• EXERCISE DETAILS: Write only the number of lines in the entries below that contain the string "gwCandidate".

== Segment start ==

Definition create_table (c : catalog) : option (() * catalog) :=
  Some ((), mkCatalog (Some (default ∅ (schema_migrations c))) (objects c)).
Definition recorded (version : string) (c : catalog) : option (bool * catalog) :=
  match schema_migrations c with Some vs => Some (bool_decide (version ∈ vs), c) | None => None end.
Definition run_script (body : string) (c : catalog) : option (() * catalog) :=
  match exec body (objects c) with Some o => Some ((), mkCatalog (schema_migrations c) o) | None => None end.
Definition record (version : string) (c : catalog) : option (() * catalog) :=
  match schema_migrations c with
  | Some vs => if bool_decide (version ∈ vs) then None else Some ((), mkCatalog (Some ({[version]} ∪ vs)) (objects c))
  | None => None
  end.

(** The body of the loop: [true] is a nil error so far. *)
Definition migrate_one (f : string) (s : conn) : bool * conn :=
  let version := TrimSuffix f ".up.sql" in
  match trip (recorded version) s with
  | (None, s1) => (false, s1)
  | (Some true, s1) => (true, s1)
  | (Some false, s1) =>
      match trip (fun c => Some ((), c)) s1 with       (* Begin *)
      | (None, s2) => (false, s2)
      | (Some _, s2) =>
          match trip (run_script (default EmptyString (migrationsFS !! f))) s2 with
          | (None, s3) => (false, rollback s2.1 s3)
          | (Some _, s3) =>
              match trip (record version) s3 with
              | (None, s4) => (false, rollback s2.1 s4)
              | (Some _, s4) => commit s2.1 s4
              end
          end
      end
  end.
(* ===== verification/StoreConnections.v ===== *)
(** Connections, that is leases of tunnel addresses:
    [control-plane/internal/store/connections.go]. *)
From S2P Require Import Prelude Floats Model Selection GoStrings NetAddr Crypto Alloc Db Session StoreGateways StoreIdentity.

Record gwCandidate := mkCandidate { cand_g : Gateway; subnetV4 : string; subnetV6 : option string }.

(** The zero value a Go map gives for a missing key. *)
Definition zero_candidate : gwCandidate :=
  mkCandidate (mkGateway "" "" "" "" "" "" "" "" "" 0 0 0 None None GatewayPending 0 Fzero 0 0 None) "" None.

Section operations.
Context `{Postgres}.

(** The key of the caller's device, unless it is revoked. *)
Definition device_key (did uid : string) (db : DB) : list string :=
  match devices db !! did with
  | Some d => if owned_live uid d then [d_public_key d] else []
  | None => []
  end.

(** [SELECT count( * ) FROM leases le WHERE le.gateway_id = g.id AND le.state = 'active'] *)
Definition on_gateway (gid : string) (l : lease_row) : bool :=
  bool_decide (le_gateway_id l = gid) && is_active l.

Definition lease_count (db : DB) (gid : string) : Z := rows_affected (on_gateway gid) (leases db).

(** One row of the candidate query as the loop scans it; columns it does not select
    keep their zero values, and the status is set to healthy. *)
Definition scan_candidate (db : DB) (row : (string * gateway_row) * location_row) : gwCandidate :=
  let '((id, g), l) := row in
  mkCandidate
    (mkGateway id "" "" (l_country_name l) (g_name g) (default "" (g_city g)) "" (g_public_key g)
       (g_endpoint_host g) (g_endpoint_port g) (g_capacity g) (default 0 (g_bandwidth_mbps g)) None None
       GatewayHealthy (lease_count db id) Fzero (g_rx_bps g) (g_tx_bps g) None)
    (g_wg_subnet_v4 g) (g_wg_subnet_v6 g).

Definition candidates (t : Time) (heartbeatTTL : Duration) (country : string) (db : DB) : list gwCandidate :=
  scan_candidate db <$> List.filter (fresh t heartbeatTTL country) (join_locations db).

(** [byID] as the loop fills it. *)
Definition by_id (cs : list gwCandidate) : gmap string gwCandidate :=
  foldl (fun m c => <[ID (cand_g c) := c]> m) ∅ cs.

(** [host(assigned_ip_v4)] of the active leases of a gateway. *)
Definition active_hosts (gid : string) (db : DB) : list string :=
  (fun kl => pg_host (le_assigned_ip_v4 kl.2)) <$> select_rows (on_gateway gid) (leases db).

(** One address of the loop of [usedHostAddrs]: what does not parse is skipped. *)
Definition host_addr (s : string) : option Z := ((ParseIP s ≫= To4) ≫= Uint32).

Definition usedHostAddrs (gatewayID : string) : M (gset Z) :=
  let! rows := query_all (active_hosts gatewayID) in
  ret (list_to_set (omap host_addr rows)).

(** [INSERT INTO leases]: the addresses as [inet], the foreign keys, and the index
    [uq_lease_gw_ip_active]. *)
Definition taken (gid ip : string) (l : lease_row) : bool :=
  on_gateway gid l && bool_decide (le_assigned_ip_v4 l = ip).

Definition inet_opt (v6 : option string) : option (option string) :=
  match v6 with
  | None => Some None
  | Some s => match pg_inet s with Some x => Some (Some x) | None => None end
  end.

Definition insert_lease (u gid did pub v4 : string) (v6 : option string) (expires : Time) (db : DB)
    : result StoreError (() * DB) :=
  match pg_inet v4, inet_opt v6, gateways db !! gid, devices db !! did with
  | Some ip4, Some ip6, Some _, Some _ =>
      match leases db !! u, find_row (taken gid ip4) (leases db) with
      | None, None =>
          Ok ((), put Leases (<[u := mkLeaseRow gid did pub ip4 ip6 Active expires None]> (leases db)) db)
      | _, _ => Err ErrDB
      end
  | _, _, _, _ => Err ErrDB
  end.

(** The answer to the client. *)
Definition connection (id : string) (expires : Time) (chosen : gwCandidate) (v4 : string) (v6 : option string)
    : Connection :=
  let g := cand_g chosen in
  mkConnection id (Name g) (CountryName g) (City g) (JoinHostPort (EndpointHost g) (Itoa (EndpointPort g)))
    (PublicKey g) (v4 +:+ "/32") ((fun s => s +:+ "/128") <$> v6) expires.

(** Between [Begin] and [Commit]; the numbered steps are those of the code. *)
Definition CreateConnection_tx (userID deviceID country : string) (leaseTTL heartbeatTTL : Duration)
    : M Connection :=
  let! c := get_clock in
  (* 1. the device *)
  let! did := uuid_param deviceID in
  let! uid := uuid_param userID in
  let! row := query_row (device_key did uid) in
  match row with
  | None => fail ErrDeviceNotFound
  | Some clientPub =>
      (* 1b. release what it holds *)
      let! _ := update Leases (fun _ => active_of did) (set_lease_state Released (Some (now c))) in
      (* 2. the candidates *)
      let! cs := query_all (candidates (now c) heartbeatTTL country) in
      match Best (cand_g <$> cs) with
      | None => fail ErrNoGatewayAvailable
      | Some best =>
          let chosen := default zero_candidate (by_id cs !! ID best) in
          let gid := ID (cand_g chosen) in
          (* 3. the row lock *)
          let! _ := query (fun _ => Ok ()) in
          (* 4., 5. the address *)
          let! used := usedHostAddrs gid in
          let! '(v4, v6) := of_result (allocateHost (subnetV4 chosen) (subnetV6 chosen) used) in
          (* 6. the lease *)
          let expires := now c + pg_interval leaseTTL in
          let! u := gen_random_uuid in
          let! _ := stmt (insert_lease u gid did clientPub v4 v6 expires) in
          ret (connection u expires chosen v4 v6)
      end
  end.

Definition CreateConnection (userID deviceID country : string) (leaseTTL heartbeatTTL : Duration)
    : M Connection :=
  transaction (CreateConnection_tx userID deviceID country leaseTTL heartbeatTTL).

(** [SELECT id FROM gateways WHERE agent_token_hash = $1 AND status <> 'disabled'] *)
Definition gateway_of_token (h : string) (db : DB) : list string :=
  fst <$> select_rows (live_token h) (gateways db).

(** The active, unexpired leases of a gateway. *)
Definition serving (t : Time) (gid : string) (l : lease_row) : bool := on_gateway gid l && (t <? le_expires_at l).

Definition peer_of (l : lease_row) : Peer :=
  mkPeer (le_client_public_key l)
    ((pg_host (le_assigned_ip_v4 l) +:+ "/32") ::
     match pg_host <$> le_assigned_ip_v6 l with
     | Some s => if bool_decide (s = EmptyString) then [] else [s +:+ "/128"]
     | None => []
     end).

Definition GatewayPeers (tokenHash : string) : M (list Peer) :=
  let! c := get_clock in
  let! row := query_row (gateway_of_token tokenHash) in
  match row with
  | None => fail ErrInvalidToken
  | Some gid =>
      let! rows := query_all (fun db => select_rows (serving (now c) gid) (leases db)) in
      ret ((fun kl => peer_of kl.2) <$> rows)
  end.

(** [state = 'active' AND device_id IN (SELECT id FROM devices WHERE user_id = $2)] *)
Definition active_owned (uid : string) (db : DB) (l : lease_row) : bool :=
  is_active l &&
  match devices db !! le_device_id l with
  | Some d => bool_decide (d_user_id d = uid)
  | None => false
  end.

Definition ReleaseConnection (userID leaseID : string) : M () :=
  let! lid := uuid_param leaseID in
  let! uid := uuid_param userID in
  let! c := get_clock in
  let! n := update_row Leases lid (active_owned uid) (set_lease_state Released (Some (now c))) in
  if n =? 0 then fail ErrNotFound else ret ().

Definition extend (expires : Time) (l : lease_row) : lease_row :=
  mkLeaseRow (le_gateway_id l) (le_device_id l) (le_client_public_key l) (le_assigned_ip_v4 l)
    (le_assigned_ip_v6 l) (le_state l) expires (le_released_at l).

Definition RenewConnection (userID leaseID : string) (leaseTTL : Duration) : M Time :=
  let! lid := uuid_param leaseID in
  let! uid := uuid_param userID in
  let! c := get_clock in
  let expires := now c + pg_interval leaseTTL in
  let! n := update_row Leases lid (active_owned uid) (extend expires) in
  if n =? 0 then fail ErrNotFound else ret expires.

Definition expired (t : Time) (l : lease_row) : bool := is_active l && (le_expires_at l <? t).

Definition ExpireStaleLeases : M Z :=
  let! c := get_clock in
  update Leases (fun _ => expired (now c)) (set_lease_state Expired None).

(** [state = 'active' AND gateway_id IN (SELECT id FROM gateways WHERE status <> 'healthy')] *)
Definition stranded (db : DB) (l : lease_row) : bool :=
  is_active l &&
  match gateways db !! le_gateway_id l with
  | Some g => negb (bool_decide (g_status g = GatewayHealthy))
  | None => false
  end.

Definition ExpireLeasesOnUnhealthyGateways : M Z := update Leases stranded (set_lease_state Expired None).

End operations.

== Segment end ==

• PROBLEM SOLUTION: 6